Fue entonces cuando descubrió que el terror persistente que había sentido desde que había entrado en el cementerio se había convertido en una tristeza profunda y penetrante. Quizá eso era lo que hacía que la gente no fuera a ese lugar, pensó mientras caminaba, obligándose a mirar y a observar los restos. No eran los horrores góticos de apariciones fantasmagóricas e historias relacionadas con esos huesos lo que resultaba tan perturbador; era la forma en que cada uno de ellos intentaba decirte quiénes eran, cada rostro muerto, otrora amado por alguien, ahora olvidado y sin nombre. Y había tantos que Thomas comenzó a notar cómo crecían en su cabeza, como voces perdidas en la multitud.

¿Era uno de ellos Ed?

Era un pensamiento curioso, carente de sentido, y lo apartó de su mente, pero esa insinuación quedó registrada en un lugar recóndito de su mente.

No has visto su cuerpo.

Apartó la autocompasión y siguió avanzando con más determinación mientras estudiaba los huesos que se sucedían a su alrededor.

Y entonces lo vio.

En una caja de cristal marcada con el año 1948 había un cráneo más resplandeciente y brillante que el resto. Era del color del marfil y no tenía dientes, pero era bastante grande y estaba bien conservado. Alguien había colocado una vela roja delante, a pesar de que la llama se había extinguido tiempo atrás. Descansaba en una cornisa del rincón. Thomas dejó la linterna en el suelo y cogió con cuidado la caja y la colocó en el suelo.
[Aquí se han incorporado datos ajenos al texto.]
Fixpoint plan_groups (groups : list TagGroup) (acc : dict (list ReadBlock)) : dict (list ReadBlock) * res unit :=
  match groups with
  | [] => (acc, Ok tt)
  | g :: gs => match plan_group g with
               | Ok (k, bs) => plan_groups gs (dict_set k bs acc)
               | Raise e => (acc, Raise e)
               end
  end.

Definition configure (config : DriverConfig) : SR (driver T) unit := fun d =>
  let cfg := dc_config config in
  let d1 := {| d_config := Some config; d_metrics := d_metrics d; d_tags_by_id := tags_by_id_of (tag_groups config);
               d_blocks_by_group := d_blocks_by_group d; d_connectivity := d_connectivity d;
               d_triggers := d_triggers d; d_transport := d_transport d; d_clock := d_clock d |} in
  let '(d2, clock) := now_utc d1 in
  match (let* c := clock in
         make_tracker c (default DEFAULT_FAILURE_THRESHOLD (mc_failure_threshold cfg))
                        (default DEFAULT_RECOVERY_THRESHOLD (mc_recovery_threshold cfg))) with
  | Raise e => (d2, Raise e)
  | Ok tracker =>
      let '(blocks, r) := plan_groups (tag_groups config) [] in
      ({| d_config := Some config; d_metrics := d_metrics d; d_tags_by_id := tags_by_id_of (tag_groups config);
          d_blocks_by_group := blocks; d_connectivity := tracker;
          d_triggers := fold_left (fun m g => if on_demand g then dict_set (tg_id g) false m else m) (tag_groups config) [];
          d_transport := d_transport d; d_clock := d_clock d2 |}, r)
  end.

(** ** Reading *)

Definition exception_name (code : Z) : string :=
  match ExceptionCode_of code with
  | Some ILLEGAL_FUNCTION => "ILLEGAL_FUNCTION"
  | Some ILLEGAL_DATA_ADDRESS => "ILLEGAL_DATA_ADDRESS"
  | Some ILLEGAL_DATA_VALUE => "ILLEGAL_DATA_VALUE"
  | Some SLAVE_DEVICE_FAILURE => "SLAVE_DEVICE_FAILURE"
  | Some ACKNOWLEDGE => "ACKNOWLEDGE"
  | Some SLAVE_DEVICE_BUSY => "SLAVE_DEVICE_BUSY"
  | Some MEMORY_PARITY_ERROR => "MEMORY_PARITY_ERROR"
  | Some GATEWAY_PATH_UNAVAILABLE => "GATEWAY_PATH_UNAVAILABLE"
  | Some GATEWAY_TARGET_DEVICE_FAILED_TO_RESPOND => "GATEWAY_TARGET_DEVICE_FAILED_TO_RESPOND"
  | None => "UNKNOWN(0x" +:+ hex2 code +:+ ")"
  end.

(** [int(v)] of each value. *)
Definition value_ints (vs : values) : list Z := match vs with Regs l => l | Bits l => map bool_int l end.

(** The value part of [_good_update]. *)
Definition tag_registers_value (tag : ModbusTag) (registers : list Z) : res TagValue :=
  rmap (fun v => match v with NInt z => VInt z | NFloat f => VFloat f end)
    (decode registers (default DEFAULT_DATA_TYPE (tag_data_type tag))
       (default DEFAULT_WORD_ORDER (tag_word_order tag)) (default DEFAULT_BYTE_ORDER (tag_byte_order tag))).
Definition good_value (planned : PlannedTag) (block : ReadBlock) (vs : values) : res TagValue :=
  if is_bit_function (rb_function_code block) then
    rmap (fun v => VBool (negb (v =? 0))) (index (value_ints vs) (pt_offset planned))
  else
    tag_registers_value (pt_tag planned)
      (slice (value_ints vs) (pt_offset planned) (pt_offset planned + pt_span planned)).

(** [f"{instance_id}/{tag['id']}"] *)
Definition tag_full_id (iid : string) (tag : ModbusTag) : string := iid +:+ "/" +:+ tag_name tag.

Definition good_update (iid : string) (block : ReadBlock) (vs : values) (latency_ms : pfloat)
    (planned : PlannedTag) : SR (driver T) TagUpdate :=
  let! v := slift (good_value planned block vs) in
  let! ts := now_utc in
  sret {| tu_tag_id := tag_full_id iid (pt_tag planned); tu_timestamp := ts; tu_value := v; tu_quality := GOOD;
          tu_source_driver := iid; tu_source_address := pretty (tag_address (pt_tag planned));
          tu_source_timestamp := None;
          tu_metadata := [("modbus_exception", JNull); ("request_latency_ms", JNum (NFloat latency_ms));
                          ("batched_with", JNum (NInt (zlen (rb_tags block) - 1)))] |}.

Definition placeholder (fc : FunctionCode) (tag : ModbusTag) : TagValue :=
  if is_bit_function fc then VBool false
  else if is_float (default DEFAULT_DATA_TYPE (tag_data_type tag)) then VFloat fzero else VInt 0.

Definition bad_update (iid : string) (fc : FunctionCode) (code : Z) (planned : PlannedTag) : SR (driver T) TagUpdate :=
  let! ts := now_utc in
  sret {| tu_tag_id := tag_full_id iid (pt_tag planned); tu_timestamp := ts;
          tu_value := placeholder fc (pt_tag planned); tu_quality := BAD;
          tu_source_driver := iid; tu_source_address := pretty (tag_address (pt_tag planned));
          tu_source_timestamp := None;
          tu_metadata := [("modbus_exception", JNum (NInt code)); ("modbus_exception_name", JStr (exception_name code))] |}.

Definition add_errors (m : DriverMetrics) : DriverMetrics :=
  {| tag_read_count := tag_read_count m; error_count := error_count m + 1; reconnect_count := reconnect_count m;
     last_successful_read := last_successful_read m |}.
Bajo ella había una carpeta llena de papeles.

Thomas se los metió bajo el brazo y colocó la caja con el cráneo resplandeciente.

—Gracias, capitán —dijo y entonces, afectado por una especie de veneración, tocó la parte superior de la caja con los dedos, como si estuviera completando un tipo de ritual.

No había dado más de dos pasos, sin embargo, cuando algo lo detuvo, más por instinto que por haber escuchado o visto algo. Se volvió para mirar la larga galería. Allí había algo más. Algo vivo.

Thomas se quedó quieto y entonces lo escuchó, al final del corredor, algo que se movía con cuidado. Cerró los ojos y se puso tenso, pues había percibido el sonido que menos deseaba oír: un gruñido sibilante que se abría paso por entre unos dientes anormalmente afilados. Se estaba acercando.